--- PROVIDED MATERIAL Enclosed Below ---
(* ===== verification/Safety.v ===== *)
(** * Safety: every reachable cluster satisfies the invariant

    Each event of [Cluster] preserves [Inv] (the lemmas of ElectionSteps,
    ElectionEvents, LeaderSteps and FollowerSteps, one per branch of [exec]),
    so every run does.  The bound on the length of a run keeps the terms
    below 2^63: a term grows by at most one per event. *)

From Stdlib Require Import ZArith Lia.
From stdpp Require Import base list strings gmap option.
From S2P Require Import Prelude Types RaftLog Node Election Replication Cluster.
From S2P Require Import History Invariant Frame ElectionSteps ElectionEvents LeaderSteps FollowerSteps.
Open Scope Z_scope.

(** A run short enough for the terms to stay in an [int]. *)
Definition short (tr : list event) : Prop := Z.of_nat (length tr) <= MaxInt64.

(** ** The application loop *)

Lemma send_commit_core n e : same_core n (send_commit n e).
Proof. unfold send_commit. destruct (offer _ _ _) as [ch []]; by split_and!. Qed.

Lemma apply_loop_core fuel i c n : same_core n (apply_loop fuel i c n).
Proof.
  revert i n. induction fuel as [|fuel IH]; intros i n; simpl; [done|].
  case_bool_decide; [|done]. destruct (Log.GetEntry _ _) as [e []]; [|done].
  etrans; [apply (send_commit_core n e)|]. etrans; [|apply IH]. by split_and!.
Qed.

Lemma applyCommitted_core n : same_core n (applyCommitted n).
Proof. apply apply_loop_core. Qed.

Section safety.
Context (D : Deployment) {WD : WellDeployed D}.

(** ** The initial cluster *)

Lemma log_ok_init h T : 0 <= T -> log_ok h T [zeroEntry].
Proof.
  intros. split.
  - apply Log.wf_NewLog.
  - intros [|i] e He ?; [lia|done].
  - intros i j e e' ? Hi Hj. destruct i, j; simplify_eq/=; done.
  - intros [|i] e ?; simplify_eq/=; lia.
Qed.

Lemma Inv_init : Inv D 0 (init D) hist0.
Proof.
  assert (forall w T m, ¬ acked D [] hist0 w T m) as Hack.
  { intros w T m [(? & ? & ? & ? & []%elem_of_nil & _)|(L & HL & _)]. simpl in HL. by apply lookup_empty_Some in HL. }
  split; simpl.
  - by rewrite dom_fmap_L.
  - split; intros *; simpl; [intros HL|intros HL]; by apply lookup_empty_Some in HL.
  - by intros m ?%elem_of_nil.
  - intros i n Hn. rewrite lookup_empty. apply lookup_fmap_Some in Hn as (cfg & <- & Hcfg).
    split; simpl; try done.
    + by apply wd_id.
    + by exists cfg.
    + by apply log_ok_init.
    + by left.
    + by intros ? ? ?%Hack.
    + by intros ? ? ?%elem_of_nil.
Qed.

(** ** One event *)

Lemma deliver_keeps k c c' h m :
  Inv D k c h -> m ∈ c_net c -> deliver D c m = Some c' -> exists h', hist_le h h' /\ Inv D k c' h'.
Proof.
  intros HI Hm Hd. destruct m as [src p req|src p req resp|src p req|src p req resp]; simpl in Hd.
  - apply bind_Some in Hd as (n & Hn & Hd). destruct (HandleVoteRequest n req) eqn:Hr. simplify_eq.
    by eapply vote_request_keeps.
  - apply bind_Some in Hd as (n & Hn & (e & He & Hd)%bind_Some).
    case_bool_decide as Hc; [|done]. destruct Hc as [Ht Hp].
    pose proof (vote_response_keeps D k c h src p req resp n e HI Hm Hn He Ht Hp) as HI'. simpl in HI'.
    repeat case_bool_decide; simplify_eq/=; eexists h; (split; [done|]);
      destruct (vresp_VoteGranted resp); simplify_eq/=; exact HI'.
  - apply bind_Some in Hd as (n & Hn & Hd).
    destruct (append_request_keeps D k c h src p req n HI Hm Hn) as (n' & resp & Hr & HI').
    rewrite Hr in Hd. simplify_eq. by exists h.
  - apply bind_Some in Hd as (n & Hn & Hd). simplify_eq. exists h. split; [done|].
    by eapply append_response_keeps.
Qed.

Lemma exec_keeps k c c' h ev :
  Inv D k c h -> k < MaxInt64 -> exec D ev c = Some c' ->
  exists h', hist_le h h' /\ Inv D (k + 1) c' h'.
Proof.
  intros HI Hk He.
  assert (forall h', hist_le h h' -> Inv D k c' h' -> exists h', hist_le h h' /\ Inv D (k + 1) c' h') as Hok.
  { intros h' ??. exists h'. split; [done|]. eapply Inv_le; [done|lia]. }
  destruct ev as [i|x|i p|i|i s|i p|i|i]; simpl in He; apply bind_Some in He as (n & Hn & He).
  - destruct (c_elections c !! i) eqn:Hel; [done|]. case_bool_decide; [done|].
    pose proof (timeout_keeps D k c h i n HI Hn Hk) as HI'. by simplify_eq.
  - edestruct deliver_keeps as (h' & ? & ?); [done|by eapply list_elem_of_lookup_2|done|by eapply Hok].
  - apply bind_Some in He as (e & Hel & He). case_bool_decide; [|done]. simplify_eq.
    eapply (Hok h); [done|]. by apply vote_fail_keeps.
  - apply bind_Some in He as (e & Hel & He). case_bool_decide; [|done].
    destruct (election_end_keeps D k c h i n e HI Hn Hel) as (h' & ? & HI').
    destruct (startElection_finish n (er_term e) (er_votes e)). simplify_eq. by eapply Hok.
  - simplify_eq. edestruct HandleStroke_keeps as (h' & ? & ?); [done..|]. by eapply Hok.
  - case_bool_decide as Hp; [|done]. unfold sendHeartbeats in Hp. case_bool_decide; [by apply elem_of_nil in Hp|].
    destruct (sendAppendEntries_request n p) eqn:Hr; simplify_eq; (eapply (Hok h); [done|]); [|done].
    by eapply send_keeps.
  - simplify_eq. eapply (Hok h); [done|]. eapply Inv_core; [done..|]. apply applyCommitted_core.
  - destruct (n_commitCh n); simplify_eq. eapply (Hok h); [done|]. eapply Inv_core; [done..|]. by split_and!.
Qed.

(** ** Runs *)

Lemma run_keeps tr k c c' h :
  Inv D k c h -> k + Z.of_nat (length tr) <= MaxInt64 -> run D tr c = Some c' ->
  exists h', hist_le h h' /\ Inv D (k + Z.of_nat (length tr)) c' h'.
Proof.
  revert k c h. induction tr as [|ev tr IH]; intros k c h HI Hk Hr; simpl in *.
  - simplify_eq. exists h. split; [done|]. eapply Inv_le; [done|lia].
  - apply bind_Some in Hr as (c1 & He & Hr).
    destruct (exec_keeps k c c1 h ev) as (h1 & ? & HI1); [done|lia|done|].
    destruct (IH _ _ _ HI1 ltac:(lia) Hr) as (h' & ? & ?). exists h'. split; [by etrans|].
    eapply Inv_le; [done|lia].
Qed.

(** Messages are never removed. *)
Lemma exec_net c c' ev : exec D ev c = Some c' -> c_net c `prefix_of` c_net c'.
Proof.
  destruct ev as [i|x|i p|i|i s|i p|i|i]; simpl; intros He; apply bind_Some in He as (n & Hn & He).
  2:{ destruct n; simpl in He; repeat (apply bind_Some in He as (? & _ & He)); simpl in He;
      repeat case_match; simplify_eq/=; try done; by eexists. }
  all: try (apply bind_Some in He as (e & Hel & He)); repeat case_match; simplify_eq/=; try done; by eexists.
Qed.

Lemma run_net tr c c' : run D tr c = Some c' -> c_net c `prefix_of` c_net c'.
Proof.
  revert c. induction tr as [|ev tr IH]; simpl; intros c; [by intros [= ->]|].
  intros (c1 & He & Hr)%bind_Some. etrans; [by eapply exec_net|by apply IH].
Qed.

Lemma run_app tr1 tr2 c : run D (tr1 ++ tr2) c = c1 ← run D tr1 c; run D tr2 c1.
Proof.
  revert c. induction tr1 as [|ev tr1 IH]; intros c; simpl; [done|].
  destruct (exec D ev c); simpl; [apply IH|done].
Qed.

(** Two moments of one run share their histories. *)
Lemma reach_two tr1 tr2 c1 c2 :
  short (tr1 ++ tr2) -> run D tr1 (init D) = Some c1 -> run D tr2 c1 = Some c2 ->
  exists k1 k2 h1 h2, k1 <= k2 /\ hist_le h1 h2 /\ (forall m, m ∈ c_net c1 -> m ∈ c_net c2) /\
    Inv D k1 c1 h1 /\ Inv D k2 c2 h2.
Proof.
  unfold short. rewrite length_app. intros Hs H1 H2.
  destruct (run_keeps tr1 0 _ _ _ Inv_init ltac:(lia) H1) as (h1 & _ & HI1).
  destruct (run_keeps tr2 _ _ _ _ HI1 ltac:(lia) H2) as (h2 & Hle & HI2).
  eexists _, _, h1, h2. split_and!; [|done| |exact HI1|exact HI2]; [lia|].
  intros m. destruct (run_net _ _ _ H2) as [z ->]. intros. apply elem_of_app. by left.
Qed.

Lemma reach_one tr c :
  short tr -> run D tr (init D) = Some c -> exists k h, Inv D k c h.
Proof.
  intros Hs H. destruct (reach_two tr [] c c) as (k & _ & h & _ & _ & _ & _ & ? & _); [|done..|eauto].
  by rewrite app_nil_r.
Qed.
End safety.
(* ===== verification/Applier.v ===== *)
(** * Applier: from the commit index to the commit channel

    [applyCommitted] of [replica/internal/raft/node.go] sends the entries
    between lastApplied and commitIndex to [commitCh], dropping the oldest
    notification when the channel is full.  The channel is at every moment a
    window of the committed log that ends at lastApplied ([window]); a reader
    ([EvConsume]) sees committed entries in log order, each at most once. *)

From Stdlib Require Import ZArith Lia Sorted.
From stdpp Require Import base list strings gmap option.
From S2P Require Import Prelude Types RaftLog Node Election Replication Cluster.
From S2P Require Import History Invariant Frame Safety Monotone.
Open Scope Z_scope.

(** The last [k] elements. *)
Definition lastn {A} (k : nat) (l : list A) : list A := drop (length l - k) l.

(** The entries at positions [a + 1 .. b]. *)
Definition entries_between (l : list LogEntry) (a b : Z) : list LogEntry :=
  drop (S (Z.to_nat a)) (take (S (Z.to_nat b)) l).

(** The entries a replica knows to be committed, the sentinel included. *)
Definition committed_prefix (n : Node) : list LogEntry :=
  take (S (Z.to_nat (n_commitIndex n))) (Log.entries (n_log n)).

Definition applied_in (n : Node) : Prop := 0 <= n_lastApplied n <= n_commitIndex n.

(** ** The channel *)

Lemma lastn_all {A} k (l : list A) : (length l <= k)%nat -> lastn k l = l.
Proof. intros. unfold lastn. by replace (length l - k)%nat with 0%nat by lia. Qed.

Lemma lastn_app {A} k (l m : list A) : lastn k (lastn k l ++ m) = lastn k (l ++ m).
Proof.
  unfold lastn. rewrite !length_app, length_drop.
  destruct (decide (length l <= k)%nat).
  - by replace (length l - k)%nat with 0%nat by lia; rewrite drop_0, Nat.sub_0_r.
  - rewrite <- (drop_app_le l m (length l - k)) by lia.
    rewrite drop_drop. f_equal. lia.
Qed.

Lemma length_lastn {A} k (l : list A) : (length (lastn k l) <= k)%nat.
Proof. unfold lastn. rewrite length_drop. lia. Qed.

Lemma send_commit_ch n e :
  (length (n_commitCh n) <= commitCap)%nat ->
  n_commitCh (send_commit n e) = lastn commitCap (n_commitCh n ++ [e]).
Proof.
  intros Hl. unfold send_commit, offer. case_bool_decide; simpl.
  - rewrite lastn_all; [done|]. rewrite length_app. simpl. lia.
  - assert (length (n_commitCh n) = commitCap) as Heq by lia.
    unfold lastn. rewrite length_app, Heq. simpl.
    destruct (n_commitCh n); [done|]. reflexivity.
Qed.

Lemma send_commit_applied n e : n_lastApplied (send_commit n e) = n_lastApplied n.
Proof. unfold send_commit. by destruct (offer _ _ _) as [ch []]. Qed.

Lemma entries_between_cons l a b e :
  0 <= a < b -> l !! Z.to_nat (a + 1) = Some e ->
  entries_between l a b = e :: entries_between l (a + 1) b.
Proof.
  intros ? He. unfold entries_between. replace (Z.to_nat (a + 1)) with (S (Z.to_nat a)) in * by lia.
  apply drop_S. rewrite lookup_take_lt by lia. done.
Qed.

Lemma entries_between_nil l a : entries_between l a a = [].
Proof. unfold entries_between. apply skipn_all2. rewrite length_take. lia. Qed.

(** ** The loop *)

Lemma apply_loop_spec fuel : forall n c,
  commit_in n -> 0 <= n_lastApplied n <= c -> c <= n_commitIndex n ->
  fuel = Z.to_nat (c - n_lastApplied n) -> (length (n_commitCh n) <= commitCap)%nat ->
  let n' := apply_loop fuel (n_lastApplied n + 1) c n in
  n_lastApplied n' = c /\
  n_commitCh n' = lastn commitCap (n_commitCh n ++ entries_between (Log.entries (n_log n)) (n_lastApplied n) c).
Proof.
  induction fuel as [|fuel IH]; intros n c Hin Ha Hc Hf Hl; simpl.
  { assert (n_lastApplied n = c) as -> by lia. split; [done|].
    by rewrite entries_between_nil, app_nil_r, lastn_all. }
  rewrite bool_decide_true by lia.
  destruct Hin as [? Hlen]. unfold Log.GetEntry. rewrite bool_decide_false by (unfold len in *; lia).
  destruct (index_is_Some (Log.entries (n_log n)) (n_lastApplied n + 1)) as [e He]; [lia|].
  rewrite He. simpl. apply index_Some in He as [_ He].
  set (n1 := set_lastApplied (n_lastApplied n + 1) (send_commit n e)).
  pose proof (send_commit_core n e) as (_ & _ & _ & _ & El & _ & Ec & _).
  assert (n_commitCh n1 = lastn commitCap (n_commitCh n ++ [e])) as Hch by (by apply send_commit_ch).
  change (n_lastApplied n + 1 + 1) with (n_lastApplied n1 + 1).
  destruct (IH n1 c) as [-> ->].
  - unfold commit_in. simpl. rewrite El, Ec. lia.
  - simpl. lia.
  - simpl. lia.
  - simpl. lia.
  - rewrite Hch. apply length_lastn.
  - split; [done|]. rewrite Hch, lastn_app. simpl. rewrite El, <- app_assoc. simpl.
    by rewrite (entries_between_cons _ (n_lastApplied n) c e) by (lia || done).
Qed.

(** ** The window *)

Record window (n : Node) : Prop := {
  wn_applied : applied_in n;
  wn_cap : (length (n_commitCh n) <= commitCap)%nat;
  wn_ch : n_commitCh n = lastn (length (n_commitCh n))
            (entries_between (Log.entries (n_log n)) 0 (n_lastApplied n));
}.

Lemma entries_between_agree l l' a b :
  agree_upto (Z.to_nat b) l l' -> entries_between l a b = entries_between l' a b.
Proof. unfold agree_upto, entries_between. by intros ->. Qed.

Lemma keeps_window n n' : keeps n n' -> window n -> window n'.
Proof.
  intros [] [[? ?] ? Hw]. split; unfold applied_in; rewrite ?kp_ch, ?kp_applied; [lia|done|].
  rewrite Hw at 1. f_equal. apply entries_between_agree. eapply agree_upto_le; [done|lia].
Qed.

Lemma entries_between_app l a b c :
  0 <= a <= b -> b <= c -> b < len l ->
  entries_between l a c = entries_between l a b ++ entries_between l b c.
Proof.
  intros. unfold entries_between, len in *.
  rewrite <- (take_drop (S (Z.to_nat b)) (take (S (Z.to_nat c)) l)) at 1.
  rewrite drop_app_le by (rewrite !length_take; lia).
  by rewrite take_take, Nat.min_l by lia.
Qed.

Lemma lastn_lastn {A} j k (l : list A) : (j <= k)%nat -> lastn j (lastn k l) = lastn j l.
Proof. intros. unfold lastn. rewrite drop_drop, length_drop. f_equal. lia. Qed.

Lemma lastn_suffix {A} (s l : list A) : s = lastn (length s) l <-> s `suffix_of` l.
Proof.
  unfold lastn. split.
  - intros ->. apply suffix_drop.
  - intros [k ->]. rewrite length_app. rewrite drop_app_ge by lia.
    by replace (length k + length s - length s - length k)%nat with 0%nat by lia.
Qed.

Lemma lastn_is_suffix {A} k (l : list A) : lastn k l `suffix_of` l.
Proof. apply suffix_drop. Qed.

Lemma applyCommitted_window n : commit_in n -> window n -> window (applyCommitted n).
Proof.
  intros Hin [Ha Hcap Hw]. destruct (applyCommitted_core n) as (_ & _ & _ & _ & El & _ & Ec & _).
  unfold applied_in in Ha. pose proof Hin as [? ?].
  destruct (apply_loop_spec (Z.to_nat (n_commitIndex n - n_lastApplied n)) n (n_commitIndex n))
    as [Hl Hch]; [done|lia|lia|done|done|].
  fold (applyCommitted n) in Hl, Hch. split; unfold applied_in; rewrite ?Hl, ?Ec, ?El; [lia| |].
  - rewrite Hch. apply length_lastn.
  - apply lastn_suffix. rewrite Hch. etrans; [apply lastn_is_suffix|].
    rewrite (entries_between_app _ 0 (n_lastApplied n) (n_commitIndex n)) by lia.
    apply suffix_app. apply lastn_suffix in Hw. done.
Qed.

(** ** Reading the channel *)

(** The index of the last entry taken from the channel, or dropped from it. *)
Definition seen (n : Node) : Z := n_lastApplied n - len (n_commitCh n).

Lemma length_entries_between n :
  commit_in n -> applied_in n ->
  len (entries_between (Log.entries (n_log n)) 0 (n_lastApplied n)) = n_lastApplied n.
Proof.
  intros [? ?] [? ?]. unfold entries_between, len in *. rewrite length_drop, length_take. lia.
Qed.

Lemma entries_between_lookup l b x e :
  entries_between l 0 b !! x = Some e -> l !! S x = Some e /\ (x < Z.to_nat b)%nat.
Proof.
  unfold entries_between. rewrite lookup_drop. simpl. intros [? ?]%lookup_take_Some. split; [done|lia].
Qed.

(** The entry at the head of the channel is the one after [seen]. *)
Lemma window_head n e ch :
  commit_in n -> window n -> n_commitCh n = e :: ch ->
  0 <= seen n /\ committed_prefix n !! Z.to_nat (seen n + 1) = Some e.
Proof.
  intros Hin [Ha _ Hw] Hch. pose proof (length_entries_between n Hin Ha) as Hlen.
  rewrite Hch in Hw. apply lastn_suffix in Hw as [p Hp]. rewrite Hp in Hlen.
  assert (entries_between (Log.entries (n_log n)) 0 (n_lastApplied n) !! length p = Some e) as Hx.
  { rewrite Hp. rewrite lookup_app_r, Nat.sub_diag by lia. done. }
  apply entries_between_lookup in Hx as [Hx ?]. destruct Ha as [? ?].
  unfold seen, len in *. rewrite Hch, length_app in *. simpl in *. split; [lia|].
  unfold committed_prefix. rewrite lookup_take_lt by lia.
  by replace (Z.to_nat (n_lastApplied n - Z.of_nat (S (length ch)) + 1)) with (S (length p)) by lia.
Qed.

Lemma consume_window n e ch :
  window n -> n_commitCh n = e :: ch -> window (set_commitCh ch n).
Proof.
  intros [Ha Hcap Hw] Hch. rewrite Hch in *. split; simpl; [done|simpl in Hcap; lia|].
  apply lastn_suffix. apply lastn_suffix in Hw as [p Hp]. exists (p ++ [e]). by rewrite <- app_assoc.
Qed.

Lemma applyCommitted_seen n : commit_in n -> window n -> seen n <= seen (applyCommitted n).
Proof.
  intros Hin [[? ?] Hcap _]. pose proof Hin as [? ?].
  destruct (apply_loop_spec (Z.to_nat (n_commitIndex n - n_lastApplied n)) n (n_commitIndex n))
    as [Hl Hch]; [done|lia|lia|done|done|].
  fold (applyCommitted n) in Hl, Hch. unfold seen. rewrite Hl, Hch. unfold lastn, entries_between, len in *.
  rewrite length_drop, !length_app, length_drop, length_take. lia.
Qed.

(** The entries replica [i]'s notifier takes from the channel in a run. *)
Definition taken (i : string) (ev : event) (c : Cluster) : list LogEntry :=
  match ev with
  | EvConsume j =>
      if bool_decide (j = i) then
        match c_nodes c !! i with Some n => take 1 (n_commitCh n) | None => [] end
      else []
  | _ => []
  end.

Fixpoint consumed (D : Deployment) (i : string) (tr : list event) (c : Cluster) : list LogEntry :=
  match tr with
  | [] => []
  | ev :: tr => taken i ev c ++ match exec D ev c with Some c' => consumed D i tr c' | None => [] end
  end.

(** What is committed stays committed. *)
Lemma grows_committed n n' : grows n n' -> committed_prefix n `prefix_of` committed_prefix n'.
Proof.
  intros [_ Hc Ha]. unfold committed_prefix. rewrite Ha.
  rewrite <- (Nat.min_l (S (Z.to_nat (n_commitIndex n))) (S (Z.to_nat (n_commitIndex n')))) by lia.
  rewrite <- take_take. apply prefix_take.
Qed.

Definition index_lt (a b : LogEntry) : Prop := le_Index a < le_Index b.

Section deliveries.
Context (D : Deployment) {WD : WellDeployed D}.

Lemma step_window ev i n n' : commit_in n -> node_step ev i n n' -> window n -> window n' /\ seen n <= seen n'.
Proof.
  intros Hin [n1 Hk| |e ch _ Hch] Hw.
  - split; [by eapply keeps_window|]. destruct Hk. unfold seen. by rewrite kp_applied, kp_ch.
  - split; [by apply applyCommitted_window|by apply applyCommitted_seen].
  - split; [by eapply consume_window|]. unfold seen, len. rewrite Hch. simpl. lia.
Qed.

Lemma taken_spec k h c c' ev i n n' :
  Inv D k c h -> exec D ev c = Some c' -> c_nodes c !! i = Some n -> c_nodes c' !! i = Some n' ->
  window n -> taken i ev c <> [] ->
  exists e, taken i ev c = [e] /\ 0 <= seen n /\ le_Index e = seen n + 1 /\ seen n' = seen n + 1 /\
    committed_prefix n !! Z.to_nat (seen n + 1) = Some e.
Proof.
  intros HI He Hi Hi' Hw Hne. destruct ev as [j|x|j p|j|j s|j p|j|j]; try done.
  simpl in *. case_bool_decide as Hj; [subst j|done]. rewrite Hi in *. simpl in He.
  destruct (n_commitCh n) as [|e ch] eqn:Hch; [done|]. simplify_eq. exists e.
  simpl in Hi'. rewrite lookup_insert_eq in Hi'. simplify_eq.
  pose proof (inv_nodes _ _ _ _ HI _ _ Hi) as Hn.
  destruct (window_head n e ch) as [Hs Hp]; [apply Hn|done|done|].
  split_and!; [done|done| | |done].
  - unfold committed_prefix in Hp. apply lookup_take_Some in Hp as [Hp _].
    destruct (proj2 (lok_wf _ _ _ (no_log _ _ _ _ _ _ _ Hn)) _ _ Hp) as [-> _]. lia.
  - unfold seen, len. rewrite Hch. simpl. lia.
Qed.

Lemma consumed_spec tr : forall k h c c' i n,
  Inv D k c h -> k + Z.of_nat (length tr) <= MaxInt64 -> run D tr c = Some c' ->
  c_nodes c !! i = Some n -> window n -> exists n', c_nodes c' !! i = Some n' /\ grows n n' /\
    window n' /\ seen n <= seen n' /\ StronglySorted index_lt (consumed D i tr c) /\
    forall e, e ∈ consumed D i tr c -> seen n < le_Index e <= seen n' /\
      committed_prefix n' !! Z.to_nat (le_Index e) = Some e.
Proof.
  induction tr as [|ev tr IH]; intros k h c c' i n HI Hk Hr Hi Hw; simpl in *.
  - simplify_eq. exists n. split_and!; try done; [constructor|by intros ? ?%elem_of_nil].
  - apply bind_Some in Hr as (c1 & He & Hr). rewrite He.
    destruct (exec_keeps D k c c1 h ev) as (h1 & _ & HI1); [done|lia|done|].
    destruct (exec_node D k h c c1 ev i n) as (n1 & Hi1 & Hs1); [done|lia|done|done|].
    pose proof (no_commit _ _ _ _ _ _ _ (inv_nodes _ _ _ _ HI _ _ Hi)) as Hin.
    destruct (step_window _ _ _ _ Hin Hs1 Hw) as [Hw1 Hle1]. apply step_grows in Hs1.
    destruct (IH _ _ _ _ _ _ HI1 ltac:(lia) Hr Hi1 Hw1) as (n' & Hi' & Hg & Hw' & Hle & Hsort & Hall).
    exists n'. split_and!; [done|by etrans|done|lia| |].
    + destruct (decide (taken i ev c = [])) as [->|Hne]; [done|].
      destruct (taken_spec _ _ _ _ _ _ _ _ HI He Hi Hi1 Hw Hne) as (e & -> & _ & Hidx & Hseen & _).
      simpl. constructor; [done|]. apply list.Forall_forall. intros e' [? _]%Hall. unfold index_lt. lia.
    + intros e [Het|[? ?]%Hall]%elem_of_app; [|split; [lia|done]].
      destruct (taken_spec _ _ _ _ _ _ _ _ HI He Hi Hi1 Hw) as (e' & Heq & ? & Hidx & Hseen & Hp).
      { intros Hz. rewrite Hz in Het. by apply elem_of_nil in Het. }
      rewrite Heq in Het. apply list_elem_of_singleton in Het as ->. split; [lia|]. rewrite Hidx.
      assert (grows n n') as [_ Hc Ha] by (by etrans). unfold committed_prefix in *.
      apply lookup_take_Some in Hp as [Hp Hlt]. rewrite lookup_take_lt by lia.
      rewrite <- Hp. symmetry. eapply agree_upto_lookup; [exact Ha|lia].
Qed.

Lemma init_window i n : c_nodes (init D) !! i = Some n -> window n.
Proof. simpl. intros (cfg & <- & _)%lookup_fmap_Some. by split; [|simpl; lia|]. Qed.
End deliveries.

(** ** Properties *)

(** one pass of the apply loop hands over exactly the entries between
    lastApplied and the commit index, in log order, and ends with lastApplied
    at the commit index; when they do not fit, the channel keeps the most
    recent 256. *)
Theorem applyCommitted_delivers n :
  commit_in n -> applied_in n -> (length (n_commitCh n) <= commitCap)%nat ->
  n_lastApplied (applyCommitted n) = n_commitIndex n /\
  n_commitCh (applyCommitted n) =
    lastn commitCap (n_commitCh n ++ entries_between (Log.entries (n_log n)) (n_lastApplied n) (n_commitIndex n)).
Proof. intros ? [? ?] ?. by apply apply_loop_spec. Qed.

Module ApplierWitness.
Open Scope string_scope.

Definition one_committed : Node :=
  set_commitIndex 1 (set_log (Log.mk [zeroEntry; mkLogEntry 1 1 (mkStrokeEvent "s1" "stroke" EmptyString [] "red" 0 "u1")])
    (NewNode (mkConfig "node1" ["replica2:9002"] "gateway:8080"))).

Lemma applyCommitted_delivers_witness :
  n_lastApplied (applyCommitted one_committed) = 1 /\ length (n_commitCh (applyCommitted one_committed)) = 1%nat.
Proof.
  destruct (applyCommitted_delivers one_committed) as [H1 H2];
    [vm_compute; by split|vm_compute; by split|vm_compute; lia|].
  split; [exact H1|]. rewrite H2. vm_compute. reflexivity.
Defined.
End ApplierWitness.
--- End of Enclosed PROVIDED MATERIAL ---
### ACTIVITY
Each line of the records above that includes the string "replace" should be counted. Report the total alone.

### RESULT OF THIS EXERCISE
5